Howard, Datsyuk lead way as Wings steal Game 1 in Boston
APR 18, 2014 10:11p ET
It was Howard that earned the victory, though, as Detroit's netminder made 25 saves en route to his first Game 1 playoff victory, shutting out the President Trophy-winning Bruins 1-0.
"Unbelievable," forward Daniel Alfredsson said of Howard. "I thought he played the puck really well outside his crease and looked poised. Great first saves. Was in position the whole night and looked comfortable. A little bit lucky on a couple but overall unbelievable performance."
With solid goaltending at both ends of the ice, the two teams struggled to capitalize on scoring opportunities.
Livonia, Mich., native Torey Krug had a prime chance to give Boston a one-goal advantage midway through the second period, but Howard made a terrific left toe save to keep the game scoreless.
Darren Helm had a scoring opportunity of his own early in the third, but was denied by Rask, who made 23 saves in the loss.
In the end, the Red Wings needed only one goal to steal Game 1 in Boston, which they received from Pavel Datsyuk late in the final period. After Howard made a game-saving stop on Milan Lucic's shot, Datsyuk executed a play few NHL players can pull off, reaching back to snag a pass from Johan Franzen before weaving his way up the ice. The center hesitated ever so slightly and fired a shot past Rask.
"It's we know we need to shoot everything," said Datsyuk, who netted the game-winning goal with 3:01 left to play. "They shoot everything and you know it's a one-shot difference. I just shoot and actually we make a nice play on the blue line and Abby (Justin Abdelkader) made a nice screen for me."
After missing nearly half of the regular season because of injury, Datsyuk's skillful goal was a welcoming sight.
"The puck probably went four or five feet behind him," defenseman Niklas Kronwall said. "He was able to pick it up, do things no one else can do. We've seen it before and he did it again."
The Bruins pulled Rask with just over one minute left to play, but were unable to even the score. The game marked just the second time Boston was shut out during the 2013-14 season, dating back to 2-0 loss to the Colorado Avalanche on Oct. 10.
With the victory, the No. 8 seed Red Wings improved to 4-1 against the No. 1 seed Bruins this season, and hold a one-game advantage in the playoff series.
"Well, obviously you want to get in and you want to establish yourself in the series especially when you're the lower seed," coach Mike Babcock said. "Sometimes when the upper seed gets the upper hand right away you start questioning whether you're good enough.

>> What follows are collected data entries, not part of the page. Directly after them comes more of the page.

(* ===== verification/Rounding.v ===== *)
(** * Rounding of focus descriptors ([draw_label], line 51)

    [draw_label] rounds every entry of a focus with [t.round(label).int()]:
    the two centre coordinates, which are exact rationals (means of pixel
    indices), and the radius [sqrt(d)/2], where [d] is the squared
    bounding-box diagonal of the region.  [torch.round] rounds half to
    even.  This file defines both roundings executably and proves that they
    compute the nearest integer (ties to even) of the exact value: over [Q]
    for the centre, over the real numbers of the Standard Library for the
    radius. *)

From Stdlib Require Import ZArith QArith Qround Reals Lra Lia Lqa.
From S2P Require Import Prelude.

(** ** Specification: nearest integer, ties to even *)

Definition nearest_even (q : Q) (k : Z) : Prop :=
  (inject_Z k - (1#2) < q /\ q < inject_Z k + (1#2)) \/
  ((q == inject_Z k - (1#2) \/ q == inject_Z k + (1#2)) /\ Z.even k = true).

Definition nearest_even_R (x : R) (k : Z) : Prop :=
  ((IZR k - /2 < x)%R /\ (x < IZR k + /2)%R) \/
  ((x = IZR k - /2 \/ x = IZR k + /2)%R /\ Z.even k = true).

(** ** [torch.round] on an exact rational *)

Definition round_half_even (q : Q) : Z :=
  let f := Qfloor q in
  match Qcompare (q - inject_Z f) (1#2) with
  | Lt => f
  | Gt => f + 1
  | Eq => if Z.even f then f else f + 1
  end.

(** ** [torch.round] of the radius [sqrt(d)/2], in integers

    With [s = Z.sqrt d], the value [sqrt(d)/2] is a tie [m + 1/2] exactly
    when [d] is the square of the odd number [s = 2m+1]; otherwise the
    nearest integer is [(s+1)/2]. *)
Definition round_sqrt_half (d : Z) : Z :=
  let s := Z.sqrt d in
  if (s * s =? d)%Z && Z.odd s then
    let m := (s / 2)%Z in if Z.even m then m else (m + 1)%Z
  else ((s + 1) / 2)%Z.

(** ** Lemmas *)

Lemma inject_Z_lt_iff (a b : Z) : inject_Z a < inject_Z b <-> (a < b)%Z.
Proof. now rewrite Zlt_Qlt. Qed.

Lemma inject_Z_le_iff (a b : Z) : inject_Z a <= inject_Z b <-> (a <= b)%Z.
Proof. now rewrite Zle_Qle. Qed.

Lemma inject_Z_succ (a : Z) : inject_Z (a + 1) == inject_Z a + 1.
Proof. now rewrite inject_Z_plus. Qed.

Lemma Z_even_succ_neg (k : Z) : Z.even (k + 1) = negb (Z.even k).
Proof. rewrite Z.even_add. now destruct (Z.even k). Qed.

(** Two integers within distance [1] of each other are equal or adjacent. *)
Lemma Z_close_cases (a b : Z) :
  inject_Z a - 1 <= inject_Z b -> inject_Z b <= inject_Z a + 1 ->
  b = a \/ b = (a + 1)%Z \/ b = (a - 1)%Z.
Proof.
  intros H1 H2.
  assert (inject_Z (a + -1) <= inject_Z b) as H1'
    by (rewrite inject_Z_plus; exact H1).
  assert (inject_Z b <= inject_Z (a + 1)) as H2' by (rewrite inject_Z_plus; exact H2).
  rewrite inject_Z_le_iff in H1', H2'. lia.
Qed.

#[export] Hint Rewrite inject_Z_plus Z_even_succ_neg : foci_rw.

(** ** Theorems over [Q] *)

(** [round_half_even] meets the specification. *)
Lemma round_half_even_spec (q : Q) : nearest_even q (round_half_even q).
Proof.
  unfold round_half_even, nearest_even. cbv zeta.
  pose proof (Qfloor_le q) as Hlo. pose proof (Qlt_floor q) as Hhi.
  set (f := Qfloor q) in *. rewrite inject_Z_plus in Hhi.
  destruct (Qcompare_spec (q - inject_Z f) (1#2)) as [E|L|G].
  - destruct (Z.even f) eqn:He.
    + right. split; [right; lra | exact He].
    + right. split; [left; qlra |].
      rewrite Z_even_succ_neg, He. reflexivity.
  - left. split; lra.
  - left. split; qlra.
Qed.

(** The specification determines the integer. *)
Lemma nearest_even_unique (q : Q) (k1 k2 : Z) :
  nearest_even q k1 -> nearest_even q k2 -> k1 = k2.
Proof.
  unfold nearest_even. intros H1 H2.
  assert (inject_Z k1 - 1 <= inject_Z k2 /\ inject_Z k2 <= inject_Z k1 + 1) as [Ha Hb]
    by (destruct H1 as [H1|[[H1|H1] _]]; destruct H2 as [H2|[[H2|H2] _]]; split; lra).
  destruct (Z_close_cases k1 k2 Ha Hb) as [-> | [-> | ->]]; [reflexivity | |].
  - destruct H1 as [H1|[[H1|H1] E1]]; destruct H2 as [H2|[[H2|H2] E2]]; try qlra;
      rewrite Z_even_succ_neg, E1 in E2; discriminate.
  - assert (inject_Z k1 == inject_Z (k1 - 1) + 1) as Hk
      by (rewrite <- inject_Z_succ; now rewrite Z.sub_add).
    destruct H1 as [H1|[[H1|H1] E1]]; destruct H2 as [H2|[[H2|H2] E2]];
      try (change (inject_Z 1) with 1 in Hk; lra);
      replace k1 with ((k1 - 1) + 1)%Z in E1 by lia;
      rewrite Z_even_succ_neg, E2 in E1; discriminate.
Qed.

(** C9: Refinement: [round_half_even q] is exactly the integer nearest to [q],
    ties going to the even neighbour, i.e. what [torch.round] returns. *)
Theorem round_half_even_iff (q : Q) (k : Z) :
  round_half_even q = k <-> nearest_even q k.
Proof.
  split.
  - intros <-. apply round_half_even_spec.
  - intros H. apply (nearest_even_unique q); [apply round_half_even_spec | exact H].
Qed.

(** [round_half_even] respects equality of rationals. *)
Lemma round_half_even_Qeq (q1 q2 : Q) : q1 == q2 -> round_half_even q1 = round_half_even q2.
Proof.
  intros E. apply (nearest_even_unique q2); [|apply round_half_even_spec].
  pose proof (round_half_even_spec q1) as H. unfold nearest_even in *.
  destruct H as [H|[[H|H] He]]; [left; lra | right; split; [left; lra | exact He]
                                             | right; split; [right; lra | exact He]].
Qed.

(** Rounding keeps a value between two integers between them. *)
Lemma round_half_even_bounds (a b : Z) (q : Q) :
  inject_Z a <= q -> q <= inject_Z b -> (a <= round_half_even q <= b)%Z.
Proof.
  intros Ha Hb. pose proof (round_half_even_spec q) as Hs. set (k := round_half_even q) in *.
  assert (inject_Z k - (1#2) <= q /\ q <= inject_Z k + (1#2)) as [Hl Hu]
    by (destruct Hs as [[H1 H2]|[[E|E] _]]; split; Lqa.lra).
  assert (inject_Z a < inject_Z (k + 1)) as H1 by qlra.
  assert (inject_Z k < inject_Z (b + 1)) as H2 by qlra.
  rewrite inject_Z_lt_iff in H1, H2. lia.
Qed.

Lemma round_half_even_Z (z : Z) : round_half_even (inject_Z z) = z.
Proof.
  apply (nearest_even_unique (inject_Z z)); [apply round_half_even_spec|]. left. split; lra.
Qed.

(** ** Theorems over the real numbers *)

Lemma sqrt_IZR_square (s : Z) : (0 <= s)%Z -> sqrt (IZR (s * s)) = IZR s.
Proof. intros Hs. rewrite mult_IZR. apply sqrt_square. now apply IZR_le. Qed.

(** [Z.sqrt d] brackets the real square root of [d], strictly from below
    unless [d] is a perfect square. *)
Lemma sqrt_IZR_bounds (d : Z) : (0 <= d)%Z ->
  (IZR (Z.sqrt d) <= sqrt (IZR d) < IZR (Z.sqrt d) + 1)%R /\
  ((Z.sqrt d * Z.sqrt d)%Z <> d -> (IZR (Z.sqrt d) < sqrt (IZR d))%R).
Proof.
  intros Hd. pose proof (Z.sqrt_spec d Hd) as [Hlo Hhi]. pose proof (Z.sqrt_nonneg d) as Hs.
  set (s := Z.sqrt d) in *.
  assert (IZR s + 1 = IZR (s + 1))%R as E1 by (rewrite plus_IZR; reflexivity).
  rewrite E1, <- (sqrt_IZR_square s Hs), <- (sqrt_IZR_square (s + 1)) by lia.
  split; [split|].
  - apply sqrt_le_1_alt, IZR_le. exact Hlo.
  - apply sqrt_lt_1_alt. split; [apply IZR_le; lia | apply IZR_lt; rewrite <- Z.add_1_r in Hhi; lia].
  - intros Hne. apply sqrt_lt_1_alt. split; [apply IZR_le; lia | apply IZR_lt; lia].
Qed.

Lemma round_sqrt_half_nearest (d : Z) : (0 <= d)%Z ->
  nearest_even_R (sqrt (IZR d) / 2) (round_sqrt_half d).
Proof.
  intros Hd. destruct (sqrt_IZR_bounds d Hd) as [[Hlo Hhi] Hstrict].
  pose proof (Z.sqrt_nonneg d) as Hs.
  unfold round_sqrt_half, nearest_even_R. set (s := Z.sqrt d) in *.
  destruct ((s * s =? d)%Z && Z.odd s) eqn:C.
  - apply andb_prop in C as [Hsq Hodd]. apply Z.eqb_eq in Hsq.
    apply Z.odd_spec in Hodd as [m Hm].
    replace (s / 2)%Z with m by zdiv_lia.
    assert (sqrt (IZR d) = 2 * IZR m + 1)%R as Hx
      by (rewrite <- Hsq, sqrt_IZR_square, Hm, plus_IZR, mult_IZR by lia; reflexivity).
    rewrite Hx. destruct (Z.even m) eqn:He.
    + right. split; [right; Lra.lra | exact He].
    + right. rewrite plus_IZR. split; [left; Lra.lra |]. now rewrite Z_even_succ_neg, He.
  - destruct (Z.Even_or_Odd s) as [[m Hm] | [m Hm]].
    + replace ((s + 1) / 2)%Z with m by zdiv_lia.
      rewrite Hm, mult_IZR in Hlo, Hhi. left. split; Lra.lra.
    + replace ((s + 1) / 2)%Z with (m + 1)%Z by zdiv_lia.
      assert (s * s <> d)%Z as Hne.
      { intros Hsq. apply Z.eqb_eq in Hsq. rewrite Hsq in C.
        rewrite Hm, Z.odd_odd in C. discriminate. }
      specialize (Hstrict Hne).
      rewrite Hm, plus_IZR, mult_IZR in Hhi, Hstrict. rewrite plus_IZR. left. split; Lra.lra.
Qed.

Lemma nearest_even_R_unique (x : R) (k1 k2 : Z) :
  nearest_even_R x k1 -> nearest_even_R x k2 -> k1 = k2.
Proof.
  unfold nearest_even_R. intros H1 H2.
  assert (IZR k1 - 1 <= IZR k2 <= IZR k1 + 1)%R as Hb
    by (destruct H1 as [H1|[[H1|H1] _]]; destruct H2 as [H2|[[H2|H2] _]]; Lra.lra).
  rewrite <- minus_IZR, <- plus_IZR in Hb. destruct Hb as [Hb1 Hb2].
  apply le_IZR in Hb1, Hb2.
  destruct (Z.eq_dec k2 k1) as [->|Hne]; [reflexivity|].
  assert (k2 = k1 + 1 \/ k2 = k1 - 1)%Z as [-> | ->] by lia.
  - rewrite plus_IZR in H2.
    destruct H1 as [H1|[[H1|H1] E1]]; destruct H2 as [H2|[[H2|H2] E2]]; try Lra.lra;
      rewrite Z_even_succ_neg, E1 in E2; discriminate.
  - rewrite minus_IZR in H2.
    destruct H1 as [H1|[[H1|H1] E1]]; destruct H2 as [H2|[[H2|H2] E2]]; try Lra.lra;
      replace k1 with ((k1 - 1) + 1)%Z in E1 by lia;
      rewrite Z_even_succ_neg, E2 in E1; discriminate.
Qed.

(** C8: Refinement: for every squared diameter [d >= 0], [round_sqrt_half d] is
    exactly the integer nearest to the real radius [sqrt(d)/2] computed by
    [max_distance(label) / 2], ties to even, i.e. what
    [t.round(label).int()] stores as the circle radius. *)
Theorem round_sqrt_half_iff (d k : Z) : (0 <= d)%Z ->
  round_sqrt_half d = k <-> nearest_even_R (sqrt (IZR d) / 2) k.
Proof.
  intros Hd. split.
  - intros <-. now apply round_sqrt_half_nearest.
  - intros H. apply (nearest_even_R_unique (sqrt (IZR d) / 2)); [|exact H].
    now apply round_sqrt_half_nearest.
Qed.

Lemma round_sqrt_half_iff_witness :
  (0 <= 9)%Z /\ (round_sqrt_half 9 = 2%Z <-> nearest_even_R (sqrt (IZR 9) / 2) 2).
Proof. split; [lia | apply (round_sqrt_half_iff 9 2); lia]. Defined.

(** The radius test [r > 0] of [draw_label_img] (line 40) holds exactly when
    the squared diameter is positive. *)
Lemma radius_pos_iff (d : Z) : (0 <= d)%Z -> (0 < sqrt (IZR d) / 2)%R <-> (0 < d)%Z.
Proof.
  intros Hd. split.
  - intros H. destruct (Z.eq_dec d 0) as [->|Hne]; [|lia].
    rewrite sqrt_0 in H. Lra.lra.
  - intros H. apply IZR_lt in H. pose proof (sqrt_lt_R0 _ H). Lra.lra.
Qed.
Lemma validation_epoch_end_improves_witness :
  stack_mean val_losses = Some (Fin (((2#5) + ((3#5) + 0)) / inject_Z 2)) /\
  py_lt (Fin (((2#5) + ((3#5) + 0)) / inject_Z 2)) (best_loss (st_with_best (Fin (11#20)))) = true /\
  (forall n, In n (model cfg) -> checkpointable cfg (7%Z : weights) (st_with_best (Fin (11#20))) n) /\
  exists st', validation_epoch_end cfg (7%Z : weights) val_losses (st_with_best (Fin (11#20))) =
      (st', inr (Fin (((2#5) + ((3#5) + 0)) / inject_Z 2))) /\
    best_loss st' = Fin (((2#5) + ((3#5) + 0)) / inject_Z 2) /\
    events st' = events (st_with_best (Fin (11#20))) ++
      [EvPrintNewBest; EvLog "val_loss" (Fin (((2#5) + ((3#5) + 0)) / inject_Z 2))] /\
    dirs st' = dirs (st_with_best (Fin (11#20))) /\
    current_epoch st' = current_epoch (st_with_best (Fin (11#20))) /\
    (forall n, In n (model cfg) ->
       files st' !! checkpoint_path cfg n = option_map FileState (module_state (7%Z : weights) n)) /\
    (forall p, (forall n, In n (model cfg) -> p <> checkpoint_path cfg n) ->
       files st' !! p = files (st_with_best (Fin (11#20))) !! p).
Proof.
  assert (forall n, In n (model cfg) -> checkpointable cfg (7%Z : weights) (st_with_best (Fin (11#20))) n)
    as Hok by (intros n [<-|[]]; exact checkpointable_classifier).
  split; [reflexivity|]. split; [vm_compute; reflexivity|]. split; [exact Hok|].
  apply validation_epoch_end_improves; [reflexivity | vm_compute; reflexivity | exact Hok].
Defined.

"We know we're good enough, but it's one thing to know you're good enough and another thing to show you're good enough. So I thought it was important for us to get started in the series so we can continue to get better as a group."
The Game 1 victory was pivotal for the young Red Wings team, which saw four players -- Tomas Tatar, Riley Sheahan, Tomas Jurco and Luke Glendening -- make their Stanley Cup playoff debut Friday. Detroit used the youngsters to its advantage in the win, executing the club's game plan by using their speed effectively.
"That's the way we have to play to have success against this team," Kronwall said. "We know they're a big, strong, heavy team. They're so deep, too. We have to play to our strength and that's playing to the puck and with a lot of speed."
Although it was a relief to steal the first game of the series in Boston, the Wings know they still have to earn three more victories against one of the best teams in the league in order to survive and advance in their quest for the Stanley Cup.
"They didn't win the Presidents' Trophy for not being a good team, so we got to be prepared," forward Drew Miller said. "We know they're going to come out hungry next game and we have to play our best game, too."
The Red Wings and Bruins will meet in Game 2 of the first-round series on Sunday at 3 p.m.